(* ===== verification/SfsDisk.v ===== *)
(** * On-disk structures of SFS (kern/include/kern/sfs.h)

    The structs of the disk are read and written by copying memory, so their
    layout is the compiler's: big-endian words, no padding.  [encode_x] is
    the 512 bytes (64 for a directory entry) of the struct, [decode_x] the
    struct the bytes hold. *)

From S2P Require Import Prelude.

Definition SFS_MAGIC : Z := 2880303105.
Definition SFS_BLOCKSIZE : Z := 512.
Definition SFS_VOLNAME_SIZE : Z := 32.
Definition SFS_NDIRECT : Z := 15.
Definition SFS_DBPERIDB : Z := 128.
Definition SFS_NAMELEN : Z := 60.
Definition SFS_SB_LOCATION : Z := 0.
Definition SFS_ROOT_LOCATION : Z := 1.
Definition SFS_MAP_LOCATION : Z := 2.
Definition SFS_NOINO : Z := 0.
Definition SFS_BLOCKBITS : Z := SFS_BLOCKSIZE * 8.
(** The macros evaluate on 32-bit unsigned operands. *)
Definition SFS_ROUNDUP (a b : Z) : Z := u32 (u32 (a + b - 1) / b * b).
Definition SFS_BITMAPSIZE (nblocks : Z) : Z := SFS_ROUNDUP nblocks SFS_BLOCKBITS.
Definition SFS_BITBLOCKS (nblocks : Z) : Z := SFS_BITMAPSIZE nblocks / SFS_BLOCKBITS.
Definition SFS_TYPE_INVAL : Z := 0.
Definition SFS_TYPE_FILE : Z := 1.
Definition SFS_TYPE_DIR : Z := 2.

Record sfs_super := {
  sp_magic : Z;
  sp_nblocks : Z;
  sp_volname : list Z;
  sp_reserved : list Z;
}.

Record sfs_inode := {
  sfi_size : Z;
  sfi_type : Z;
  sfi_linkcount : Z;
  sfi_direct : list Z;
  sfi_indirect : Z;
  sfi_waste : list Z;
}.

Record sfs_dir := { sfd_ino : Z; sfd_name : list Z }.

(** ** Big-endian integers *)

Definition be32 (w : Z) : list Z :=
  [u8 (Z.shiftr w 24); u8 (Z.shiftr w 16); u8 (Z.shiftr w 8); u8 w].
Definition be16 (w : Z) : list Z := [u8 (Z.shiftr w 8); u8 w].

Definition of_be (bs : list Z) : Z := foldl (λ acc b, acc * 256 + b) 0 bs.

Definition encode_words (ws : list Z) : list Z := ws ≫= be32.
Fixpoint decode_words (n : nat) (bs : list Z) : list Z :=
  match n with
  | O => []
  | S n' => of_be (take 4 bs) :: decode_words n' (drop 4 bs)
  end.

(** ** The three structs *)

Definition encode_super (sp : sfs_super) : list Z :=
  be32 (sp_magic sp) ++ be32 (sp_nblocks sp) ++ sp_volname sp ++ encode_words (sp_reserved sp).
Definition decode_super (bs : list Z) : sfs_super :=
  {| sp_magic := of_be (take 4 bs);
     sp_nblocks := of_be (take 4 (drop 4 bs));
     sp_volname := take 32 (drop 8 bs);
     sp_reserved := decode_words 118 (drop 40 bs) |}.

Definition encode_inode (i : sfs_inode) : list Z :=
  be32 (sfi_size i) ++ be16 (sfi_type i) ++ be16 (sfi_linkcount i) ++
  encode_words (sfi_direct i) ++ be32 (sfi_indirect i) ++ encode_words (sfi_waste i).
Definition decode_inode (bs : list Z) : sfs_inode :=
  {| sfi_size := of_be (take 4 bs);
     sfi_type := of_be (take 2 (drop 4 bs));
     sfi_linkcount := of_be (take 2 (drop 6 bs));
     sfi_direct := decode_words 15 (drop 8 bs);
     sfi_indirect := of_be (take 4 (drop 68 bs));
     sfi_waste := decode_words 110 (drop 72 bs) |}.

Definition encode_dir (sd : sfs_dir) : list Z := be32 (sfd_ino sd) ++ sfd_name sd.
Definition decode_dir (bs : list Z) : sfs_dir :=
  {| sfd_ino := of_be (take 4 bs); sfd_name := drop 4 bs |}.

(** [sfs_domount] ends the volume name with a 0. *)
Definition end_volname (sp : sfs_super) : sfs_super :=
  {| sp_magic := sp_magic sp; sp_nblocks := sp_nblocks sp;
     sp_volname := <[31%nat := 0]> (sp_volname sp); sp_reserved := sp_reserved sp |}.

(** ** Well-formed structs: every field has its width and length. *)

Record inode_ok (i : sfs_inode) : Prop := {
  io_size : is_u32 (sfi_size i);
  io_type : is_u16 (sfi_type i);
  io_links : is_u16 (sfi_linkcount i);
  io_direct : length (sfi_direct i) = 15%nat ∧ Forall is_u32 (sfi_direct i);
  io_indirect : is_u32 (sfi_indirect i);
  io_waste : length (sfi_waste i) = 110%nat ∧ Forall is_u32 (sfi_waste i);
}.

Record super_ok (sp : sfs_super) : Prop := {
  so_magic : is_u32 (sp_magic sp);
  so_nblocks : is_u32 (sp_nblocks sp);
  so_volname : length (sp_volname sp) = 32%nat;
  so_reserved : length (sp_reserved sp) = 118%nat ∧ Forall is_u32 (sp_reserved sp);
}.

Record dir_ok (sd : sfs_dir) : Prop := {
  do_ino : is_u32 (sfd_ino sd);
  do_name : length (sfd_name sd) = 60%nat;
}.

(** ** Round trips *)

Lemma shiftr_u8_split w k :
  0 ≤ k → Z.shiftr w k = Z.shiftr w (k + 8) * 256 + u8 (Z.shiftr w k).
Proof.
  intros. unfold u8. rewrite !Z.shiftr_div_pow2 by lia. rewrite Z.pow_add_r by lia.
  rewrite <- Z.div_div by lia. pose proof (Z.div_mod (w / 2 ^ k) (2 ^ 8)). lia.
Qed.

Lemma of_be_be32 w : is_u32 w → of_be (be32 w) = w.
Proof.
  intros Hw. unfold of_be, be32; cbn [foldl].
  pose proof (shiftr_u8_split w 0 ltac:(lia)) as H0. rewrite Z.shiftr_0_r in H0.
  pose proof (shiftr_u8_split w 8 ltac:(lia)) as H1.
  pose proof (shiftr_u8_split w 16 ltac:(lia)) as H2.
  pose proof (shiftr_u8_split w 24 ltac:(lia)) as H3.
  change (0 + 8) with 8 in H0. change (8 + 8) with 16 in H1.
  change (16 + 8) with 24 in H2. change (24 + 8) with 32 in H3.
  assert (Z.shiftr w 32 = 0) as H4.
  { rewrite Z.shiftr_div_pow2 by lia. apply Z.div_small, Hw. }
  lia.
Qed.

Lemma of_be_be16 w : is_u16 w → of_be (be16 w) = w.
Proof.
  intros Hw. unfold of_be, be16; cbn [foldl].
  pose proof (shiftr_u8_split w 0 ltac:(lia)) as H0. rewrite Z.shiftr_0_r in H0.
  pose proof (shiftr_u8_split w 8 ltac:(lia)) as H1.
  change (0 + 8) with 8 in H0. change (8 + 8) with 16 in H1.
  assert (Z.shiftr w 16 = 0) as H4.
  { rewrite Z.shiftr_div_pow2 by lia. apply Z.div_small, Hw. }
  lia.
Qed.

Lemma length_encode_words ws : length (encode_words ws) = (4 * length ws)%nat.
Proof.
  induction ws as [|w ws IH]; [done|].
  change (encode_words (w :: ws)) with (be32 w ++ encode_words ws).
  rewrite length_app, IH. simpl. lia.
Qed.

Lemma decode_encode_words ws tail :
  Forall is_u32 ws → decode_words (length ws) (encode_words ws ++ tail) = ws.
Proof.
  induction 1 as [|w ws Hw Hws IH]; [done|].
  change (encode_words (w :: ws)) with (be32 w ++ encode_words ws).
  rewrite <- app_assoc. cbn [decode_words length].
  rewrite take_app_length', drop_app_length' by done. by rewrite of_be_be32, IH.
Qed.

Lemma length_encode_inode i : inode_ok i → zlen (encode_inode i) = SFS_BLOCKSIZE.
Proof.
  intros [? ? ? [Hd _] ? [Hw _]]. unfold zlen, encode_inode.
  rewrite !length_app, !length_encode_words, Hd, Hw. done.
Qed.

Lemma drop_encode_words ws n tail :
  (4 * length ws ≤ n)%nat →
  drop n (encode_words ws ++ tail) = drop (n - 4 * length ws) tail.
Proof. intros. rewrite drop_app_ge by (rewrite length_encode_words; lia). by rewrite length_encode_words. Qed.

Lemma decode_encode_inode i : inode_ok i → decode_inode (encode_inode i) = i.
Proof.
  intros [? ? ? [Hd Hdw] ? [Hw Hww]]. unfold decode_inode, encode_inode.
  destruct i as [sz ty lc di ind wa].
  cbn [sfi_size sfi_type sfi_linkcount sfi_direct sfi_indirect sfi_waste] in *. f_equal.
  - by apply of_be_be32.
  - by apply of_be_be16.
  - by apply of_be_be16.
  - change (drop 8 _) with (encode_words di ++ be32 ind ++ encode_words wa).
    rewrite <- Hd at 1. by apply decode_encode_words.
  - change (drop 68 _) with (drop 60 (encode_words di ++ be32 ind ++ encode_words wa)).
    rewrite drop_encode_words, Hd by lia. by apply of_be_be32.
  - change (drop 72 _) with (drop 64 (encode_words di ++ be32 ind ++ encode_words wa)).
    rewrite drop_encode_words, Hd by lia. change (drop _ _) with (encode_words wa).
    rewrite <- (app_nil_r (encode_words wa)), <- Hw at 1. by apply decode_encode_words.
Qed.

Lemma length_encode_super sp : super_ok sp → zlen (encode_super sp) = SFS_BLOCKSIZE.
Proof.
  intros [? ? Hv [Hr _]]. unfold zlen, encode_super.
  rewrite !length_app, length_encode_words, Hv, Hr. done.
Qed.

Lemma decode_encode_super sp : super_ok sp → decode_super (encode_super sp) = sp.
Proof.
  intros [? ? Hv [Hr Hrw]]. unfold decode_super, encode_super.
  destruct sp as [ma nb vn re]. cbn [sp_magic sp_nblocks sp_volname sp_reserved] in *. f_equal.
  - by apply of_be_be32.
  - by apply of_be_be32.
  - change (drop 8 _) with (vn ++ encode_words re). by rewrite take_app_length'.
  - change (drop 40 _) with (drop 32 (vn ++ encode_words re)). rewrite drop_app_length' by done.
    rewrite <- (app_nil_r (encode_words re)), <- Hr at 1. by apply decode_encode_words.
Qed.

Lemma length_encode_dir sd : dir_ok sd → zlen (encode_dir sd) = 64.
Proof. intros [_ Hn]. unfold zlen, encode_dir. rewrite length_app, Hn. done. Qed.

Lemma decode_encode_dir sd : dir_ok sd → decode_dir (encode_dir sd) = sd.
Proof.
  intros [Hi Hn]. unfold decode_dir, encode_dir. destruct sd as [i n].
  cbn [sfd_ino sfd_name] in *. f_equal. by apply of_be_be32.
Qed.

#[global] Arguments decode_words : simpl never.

● ● ●

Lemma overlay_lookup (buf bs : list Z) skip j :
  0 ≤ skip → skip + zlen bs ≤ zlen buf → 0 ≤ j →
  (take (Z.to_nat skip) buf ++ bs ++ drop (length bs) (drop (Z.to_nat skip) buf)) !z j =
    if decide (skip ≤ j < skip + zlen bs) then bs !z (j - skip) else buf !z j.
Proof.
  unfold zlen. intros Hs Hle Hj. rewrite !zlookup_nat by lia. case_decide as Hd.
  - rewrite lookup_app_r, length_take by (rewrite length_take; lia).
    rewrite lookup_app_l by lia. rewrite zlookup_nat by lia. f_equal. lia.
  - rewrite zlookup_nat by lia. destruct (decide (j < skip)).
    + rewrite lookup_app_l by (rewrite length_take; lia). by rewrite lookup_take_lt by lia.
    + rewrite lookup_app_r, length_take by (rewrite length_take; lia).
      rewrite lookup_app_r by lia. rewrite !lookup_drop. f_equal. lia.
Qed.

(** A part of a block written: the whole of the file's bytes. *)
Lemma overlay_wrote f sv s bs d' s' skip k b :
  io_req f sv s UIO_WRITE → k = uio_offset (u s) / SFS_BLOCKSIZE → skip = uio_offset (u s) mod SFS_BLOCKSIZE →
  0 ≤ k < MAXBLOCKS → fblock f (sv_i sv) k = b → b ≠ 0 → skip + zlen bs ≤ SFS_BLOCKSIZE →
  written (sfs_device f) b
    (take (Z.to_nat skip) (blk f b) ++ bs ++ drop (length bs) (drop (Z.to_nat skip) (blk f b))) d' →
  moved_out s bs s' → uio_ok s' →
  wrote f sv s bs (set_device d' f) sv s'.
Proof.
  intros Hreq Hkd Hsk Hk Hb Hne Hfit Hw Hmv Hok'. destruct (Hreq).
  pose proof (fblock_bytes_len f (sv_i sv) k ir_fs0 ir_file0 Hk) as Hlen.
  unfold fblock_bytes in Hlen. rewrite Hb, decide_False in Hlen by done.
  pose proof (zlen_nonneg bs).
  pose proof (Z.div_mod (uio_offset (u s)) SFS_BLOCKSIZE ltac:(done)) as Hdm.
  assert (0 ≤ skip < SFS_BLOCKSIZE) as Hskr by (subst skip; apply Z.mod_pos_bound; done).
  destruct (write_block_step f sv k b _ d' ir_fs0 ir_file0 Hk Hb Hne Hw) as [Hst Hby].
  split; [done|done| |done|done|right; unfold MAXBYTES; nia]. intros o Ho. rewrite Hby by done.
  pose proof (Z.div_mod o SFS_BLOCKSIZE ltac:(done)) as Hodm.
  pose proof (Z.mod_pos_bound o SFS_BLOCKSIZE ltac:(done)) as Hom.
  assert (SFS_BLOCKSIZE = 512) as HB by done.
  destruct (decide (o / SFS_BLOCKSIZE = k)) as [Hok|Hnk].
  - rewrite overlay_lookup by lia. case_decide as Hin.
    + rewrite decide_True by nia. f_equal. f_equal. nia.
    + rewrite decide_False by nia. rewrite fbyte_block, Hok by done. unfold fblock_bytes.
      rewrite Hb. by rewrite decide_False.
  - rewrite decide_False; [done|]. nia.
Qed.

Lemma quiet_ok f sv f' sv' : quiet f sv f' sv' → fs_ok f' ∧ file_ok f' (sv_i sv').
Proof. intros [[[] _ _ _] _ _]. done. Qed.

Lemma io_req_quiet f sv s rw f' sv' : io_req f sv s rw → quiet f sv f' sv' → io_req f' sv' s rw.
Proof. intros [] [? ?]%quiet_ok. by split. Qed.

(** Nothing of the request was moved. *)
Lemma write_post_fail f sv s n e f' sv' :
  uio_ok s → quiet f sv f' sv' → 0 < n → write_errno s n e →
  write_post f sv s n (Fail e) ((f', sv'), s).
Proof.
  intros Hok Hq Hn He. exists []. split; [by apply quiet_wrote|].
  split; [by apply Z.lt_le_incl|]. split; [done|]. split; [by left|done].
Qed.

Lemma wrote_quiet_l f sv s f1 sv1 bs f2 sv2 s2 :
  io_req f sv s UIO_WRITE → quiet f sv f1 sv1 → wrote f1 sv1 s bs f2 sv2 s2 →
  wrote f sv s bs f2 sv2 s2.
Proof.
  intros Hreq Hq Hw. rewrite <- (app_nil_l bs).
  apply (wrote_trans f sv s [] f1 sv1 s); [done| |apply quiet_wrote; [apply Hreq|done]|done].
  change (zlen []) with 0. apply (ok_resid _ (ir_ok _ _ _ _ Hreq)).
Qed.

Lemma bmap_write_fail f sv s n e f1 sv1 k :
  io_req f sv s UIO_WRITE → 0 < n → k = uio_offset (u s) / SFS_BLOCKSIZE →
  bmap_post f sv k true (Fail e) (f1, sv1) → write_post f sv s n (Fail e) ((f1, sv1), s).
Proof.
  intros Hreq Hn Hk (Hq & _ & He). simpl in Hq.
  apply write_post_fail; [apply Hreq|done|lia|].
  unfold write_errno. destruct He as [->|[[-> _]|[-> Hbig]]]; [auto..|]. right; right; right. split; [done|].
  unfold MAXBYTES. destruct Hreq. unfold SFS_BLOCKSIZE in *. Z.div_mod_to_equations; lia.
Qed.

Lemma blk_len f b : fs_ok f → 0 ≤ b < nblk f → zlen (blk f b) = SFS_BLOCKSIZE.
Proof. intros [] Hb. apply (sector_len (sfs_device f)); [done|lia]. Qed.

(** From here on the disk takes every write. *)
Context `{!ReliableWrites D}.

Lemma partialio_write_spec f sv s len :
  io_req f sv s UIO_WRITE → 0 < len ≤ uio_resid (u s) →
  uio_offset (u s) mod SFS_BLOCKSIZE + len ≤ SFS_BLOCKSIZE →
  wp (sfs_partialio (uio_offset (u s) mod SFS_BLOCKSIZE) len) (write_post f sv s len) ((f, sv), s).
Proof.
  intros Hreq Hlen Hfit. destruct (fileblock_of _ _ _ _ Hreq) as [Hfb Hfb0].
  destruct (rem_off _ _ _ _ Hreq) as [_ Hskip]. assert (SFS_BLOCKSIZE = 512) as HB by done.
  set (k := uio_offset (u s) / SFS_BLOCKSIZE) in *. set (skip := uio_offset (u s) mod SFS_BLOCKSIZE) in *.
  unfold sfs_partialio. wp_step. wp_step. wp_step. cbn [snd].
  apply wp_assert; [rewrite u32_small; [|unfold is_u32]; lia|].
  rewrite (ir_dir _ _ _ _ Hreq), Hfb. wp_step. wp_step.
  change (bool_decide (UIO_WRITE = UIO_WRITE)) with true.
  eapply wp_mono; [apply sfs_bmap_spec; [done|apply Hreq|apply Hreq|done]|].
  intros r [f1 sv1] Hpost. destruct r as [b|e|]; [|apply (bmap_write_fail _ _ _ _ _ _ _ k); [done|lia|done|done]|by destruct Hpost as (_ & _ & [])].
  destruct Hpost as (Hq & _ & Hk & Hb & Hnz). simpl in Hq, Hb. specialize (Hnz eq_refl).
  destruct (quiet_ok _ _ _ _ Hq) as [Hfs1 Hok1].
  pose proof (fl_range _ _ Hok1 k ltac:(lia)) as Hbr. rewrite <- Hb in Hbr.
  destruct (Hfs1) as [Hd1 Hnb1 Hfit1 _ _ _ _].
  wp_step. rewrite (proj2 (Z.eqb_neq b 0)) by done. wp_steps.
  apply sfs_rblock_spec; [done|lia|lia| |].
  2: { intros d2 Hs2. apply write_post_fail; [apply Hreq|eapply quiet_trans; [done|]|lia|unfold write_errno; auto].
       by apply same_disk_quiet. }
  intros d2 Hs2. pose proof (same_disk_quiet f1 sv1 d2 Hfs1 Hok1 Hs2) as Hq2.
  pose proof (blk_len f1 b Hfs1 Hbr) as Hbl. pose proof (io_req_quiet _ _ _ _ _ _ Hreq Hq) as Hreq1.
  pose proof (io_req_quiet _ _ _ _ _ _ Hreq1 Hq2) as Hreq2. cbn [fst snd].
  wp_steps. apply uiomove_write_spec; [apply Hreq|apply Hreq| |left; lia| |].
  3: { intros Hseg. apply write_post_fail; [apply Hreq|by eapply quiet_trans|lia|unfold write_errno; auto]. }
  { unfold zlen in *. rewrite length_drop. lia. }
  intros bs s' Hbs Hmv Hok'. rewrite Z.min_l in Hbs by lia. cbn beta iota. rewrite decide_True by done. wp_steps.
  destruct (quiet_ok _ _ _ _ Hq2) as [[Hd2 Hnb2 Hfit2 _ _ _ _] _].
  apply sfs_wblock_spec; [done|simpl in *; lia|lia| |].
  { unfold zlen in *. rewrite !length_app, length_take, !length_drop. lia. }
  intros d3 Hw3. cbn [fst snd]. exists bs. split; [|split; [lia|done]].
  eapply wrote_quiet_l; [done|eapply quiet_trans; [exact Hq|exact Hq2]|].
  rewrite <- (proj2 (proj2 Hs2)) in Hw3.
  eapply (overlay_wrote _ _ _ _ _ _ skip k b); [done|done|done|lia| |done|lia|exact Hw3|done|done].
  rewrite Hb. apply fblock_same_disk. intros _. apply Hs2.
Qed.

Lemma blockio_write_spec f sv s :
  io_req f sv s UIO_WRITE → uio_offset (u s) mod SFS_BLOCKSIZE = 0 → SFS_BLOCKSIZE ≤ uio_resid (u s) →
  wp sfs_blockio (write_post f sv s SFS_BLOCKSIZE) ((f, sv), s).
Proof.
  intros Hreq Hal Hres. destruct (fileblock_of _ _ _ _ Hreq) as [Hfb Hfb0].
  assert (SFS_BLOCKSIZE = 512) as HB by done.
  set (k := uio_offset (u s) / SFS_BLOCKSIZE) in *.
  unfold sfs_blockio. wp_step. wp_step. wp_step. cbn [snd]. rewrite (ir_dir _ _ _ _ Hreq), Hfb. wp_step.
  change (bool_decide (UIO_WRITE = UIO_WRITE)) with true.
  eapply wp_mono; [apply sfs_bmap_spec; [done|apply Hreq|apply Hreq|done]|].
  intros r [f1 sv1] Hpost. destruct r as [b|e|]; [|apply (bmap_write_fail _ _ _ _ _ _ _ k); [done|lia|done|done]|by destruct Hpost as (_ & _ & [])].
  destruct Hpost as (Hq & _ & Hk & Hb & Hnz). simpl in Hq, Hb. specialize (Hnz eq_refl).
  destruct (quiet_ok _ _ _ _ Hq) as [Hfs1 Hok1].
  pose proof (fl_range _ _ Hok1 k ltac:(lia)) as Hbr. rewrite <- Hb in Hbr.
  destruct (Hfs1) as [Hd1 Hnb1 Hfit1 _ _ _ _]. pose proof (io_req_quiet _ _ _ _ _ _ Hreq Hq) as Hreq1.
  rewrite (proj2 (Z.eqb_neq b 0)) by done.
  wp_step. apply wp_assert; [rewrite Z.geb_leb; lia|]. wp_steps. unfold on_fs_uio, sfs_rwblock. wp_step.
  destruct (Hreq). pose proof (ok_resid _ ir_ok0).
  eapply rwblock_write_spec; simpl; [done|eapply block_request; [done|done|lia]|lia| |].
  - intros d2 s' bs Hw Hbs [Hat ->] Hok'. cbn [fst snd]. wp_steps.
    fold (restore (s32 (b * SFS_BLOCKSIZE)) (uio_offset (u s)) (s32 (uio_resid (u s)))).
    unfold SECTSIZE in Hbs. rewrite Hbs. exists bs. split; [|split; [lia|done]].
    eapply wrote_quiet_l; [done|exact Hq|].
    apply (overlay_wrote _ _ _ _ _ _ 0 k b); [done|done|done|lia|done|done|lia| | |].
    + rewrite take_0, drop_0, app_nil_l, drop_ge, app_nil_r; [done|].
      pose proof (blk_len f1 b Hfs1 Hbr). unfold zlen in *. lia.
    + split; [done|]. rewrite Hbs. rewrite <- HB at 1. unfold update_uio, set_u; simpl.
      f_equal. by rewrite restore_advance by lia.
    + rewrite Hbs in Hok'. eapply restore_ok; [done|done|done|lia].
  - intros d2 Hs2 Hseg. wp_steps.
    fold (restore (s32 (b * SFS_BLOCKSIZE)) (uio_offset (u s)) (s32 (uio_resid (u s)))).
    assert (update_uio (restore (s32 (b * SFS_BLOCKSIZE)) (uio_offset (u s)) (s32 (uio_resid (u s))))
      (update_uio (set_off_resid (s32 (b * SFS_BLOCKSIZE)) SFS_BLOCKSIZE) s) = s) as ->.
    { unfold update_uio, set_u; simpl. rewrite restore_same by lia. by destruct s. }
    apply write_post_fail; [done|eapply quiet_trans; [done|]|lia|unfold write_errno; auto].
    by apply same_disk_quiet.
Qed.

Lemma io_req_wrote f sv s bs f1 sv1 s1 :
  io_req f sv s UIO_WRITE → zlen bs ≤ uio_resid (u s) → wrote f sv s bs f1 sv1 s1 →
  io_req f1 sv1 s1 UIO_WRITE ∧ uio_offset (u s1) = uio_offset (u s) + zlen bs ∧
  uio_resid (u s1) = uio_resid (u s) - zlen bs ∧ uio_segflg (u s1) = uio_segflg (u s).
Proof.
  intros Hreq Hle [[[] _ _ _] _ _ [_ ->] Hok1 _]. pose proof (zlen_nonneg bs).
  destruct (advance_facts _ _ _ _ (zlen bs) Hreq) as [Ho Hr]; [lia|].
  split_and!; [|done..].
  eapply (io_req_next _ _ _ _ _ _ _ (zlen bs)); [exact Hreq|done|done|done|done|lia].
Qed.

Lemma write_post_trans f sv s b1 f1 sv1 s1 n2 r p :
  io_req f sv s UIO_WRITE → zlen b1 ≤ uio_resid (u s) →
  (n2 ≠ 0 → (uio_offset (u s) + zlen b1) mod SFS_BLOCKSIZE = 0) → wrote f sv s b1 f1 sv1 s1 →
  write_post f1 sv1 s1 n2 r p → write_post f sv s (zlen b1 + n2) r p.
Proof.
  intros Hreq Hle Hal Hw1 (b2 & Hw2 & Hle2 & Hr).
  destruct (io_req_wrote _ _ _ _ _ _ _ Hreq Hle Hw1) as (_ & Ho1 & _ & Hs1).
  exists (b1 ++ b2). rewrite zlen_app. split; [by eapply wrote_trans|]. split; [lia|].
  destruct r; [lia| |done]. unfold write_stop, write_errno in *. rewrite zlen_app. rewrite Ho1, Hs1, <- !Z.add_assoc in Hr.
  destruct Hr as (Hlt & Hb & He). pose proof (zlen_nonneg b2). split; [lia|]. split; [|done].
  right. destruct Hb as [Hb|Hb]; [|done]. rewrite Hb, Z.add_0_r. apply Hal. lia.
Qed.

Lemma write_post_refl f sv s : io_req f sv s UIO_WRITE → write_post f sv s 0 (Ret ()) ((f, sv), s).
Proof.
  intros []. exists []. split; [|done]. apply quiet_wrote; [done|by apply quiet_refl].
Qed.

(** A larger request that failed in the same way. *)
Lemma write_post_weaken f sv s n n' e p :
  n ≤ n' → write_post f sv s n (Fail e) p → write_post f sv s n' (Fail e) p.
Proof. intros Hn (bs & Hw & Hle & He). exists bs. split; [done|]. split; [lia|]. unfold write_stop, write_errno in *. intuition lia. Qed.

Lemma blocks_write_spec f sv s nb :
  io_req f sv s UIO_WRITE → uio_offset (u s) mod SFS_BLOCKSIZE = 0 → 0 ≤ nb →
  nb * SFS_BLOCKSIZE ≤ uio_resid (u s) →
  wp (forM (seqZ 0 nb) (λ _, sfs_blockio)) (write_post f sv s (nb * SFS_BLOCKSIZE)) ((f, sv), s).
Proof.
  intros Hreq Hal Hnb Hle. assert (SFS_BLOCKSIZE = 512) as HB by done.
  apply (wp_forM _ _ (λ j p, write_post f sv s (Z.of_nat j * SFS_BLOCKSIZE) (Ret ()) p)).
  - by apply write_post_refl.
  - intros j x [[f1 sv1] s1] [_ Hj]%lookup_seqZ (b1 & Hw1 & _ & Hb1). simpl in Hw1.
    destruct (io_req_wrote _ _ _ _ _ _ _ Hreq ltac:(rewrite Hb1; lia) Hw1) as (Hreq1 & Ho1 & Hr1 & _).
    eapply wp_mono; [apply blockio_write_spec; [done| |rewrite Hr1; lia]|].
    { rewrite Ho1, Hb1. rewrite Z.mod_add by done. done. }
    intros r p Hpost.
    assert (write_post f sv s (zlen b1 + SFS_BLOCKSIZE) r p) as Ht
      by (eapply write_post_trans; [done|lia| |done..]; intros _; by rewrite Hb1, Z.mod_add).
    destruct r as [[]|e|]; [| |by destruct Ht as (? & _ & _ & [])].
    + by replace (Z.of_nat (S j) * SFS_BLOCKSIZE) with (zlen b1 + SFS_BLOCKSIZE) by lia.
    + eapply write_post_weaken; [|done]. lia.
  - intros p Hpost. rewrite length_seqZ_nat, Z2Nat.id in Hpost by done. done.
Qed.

● ● ●

**Task details:**
Every line from the line containing "destruct Hr as" through the line containing "- by apply write_post_refl." in the records above must be retyped exactly. Leave out the rest.

**Exercise result:**
  destruct Hr as (Hlt & Hb & He). pose proof (zlen_nonneg b2). split; [lia|]. split; [|done].
  right. destruct Hb as [Hb|Hb]; [|done]. rewrite Hb, Z.add_0_r. apply Hal. lia.
Qed.

Lemma write_post_refl f sv s : io_req f sv s UIO_WRITE → write_post f sv s 0 (Ret ()) ((f, sv), s).
Proof.
  intros []. exists []. split; [|done]. apply quiet_wrote; [done|by apply quiet_refl].
Qed.

(** A larger request that failed in the same way. *)
Lemma write_post_weaken f sv s n n' e p :
  n ≤ n' → write_post f sv s n (Fail e) p → write_post f sv s n' (Fail e) p.
Proof. intros Hn (bs & Hw & Hle & He). exists bs. split; [done|]. split; [lia|]. unfold write_stop, write_errno in *. intuition lia. Qed.

Lemma blocks_write_spec f sv s nb :
  io_req f sv s UIO_WRITE → uio_offset (u s) mod SFS_BLOCKSIZE = 0 → 0 ≤ nb →
  nb * SFS_BLOCKSIZE ≤ uio_resid (u s) →
  wp (forM (seqZ 0 nb) (λ _, sfs_blockio)) (write_post f sv s (nb * SFS_BLOCKSIZE)) ((f, sv), s).
Proof.
  intros Hreq Hal Hnb Hle. assert (SFS_BLOCKSIZE = 512) as HB by done.
  apply (wp_forM _ _ (λ j p, write_post f sv s (Z.of_nat j * SFS_BLOCKSIZE) (Ret ()) p)).
  - by apply write_post_refl.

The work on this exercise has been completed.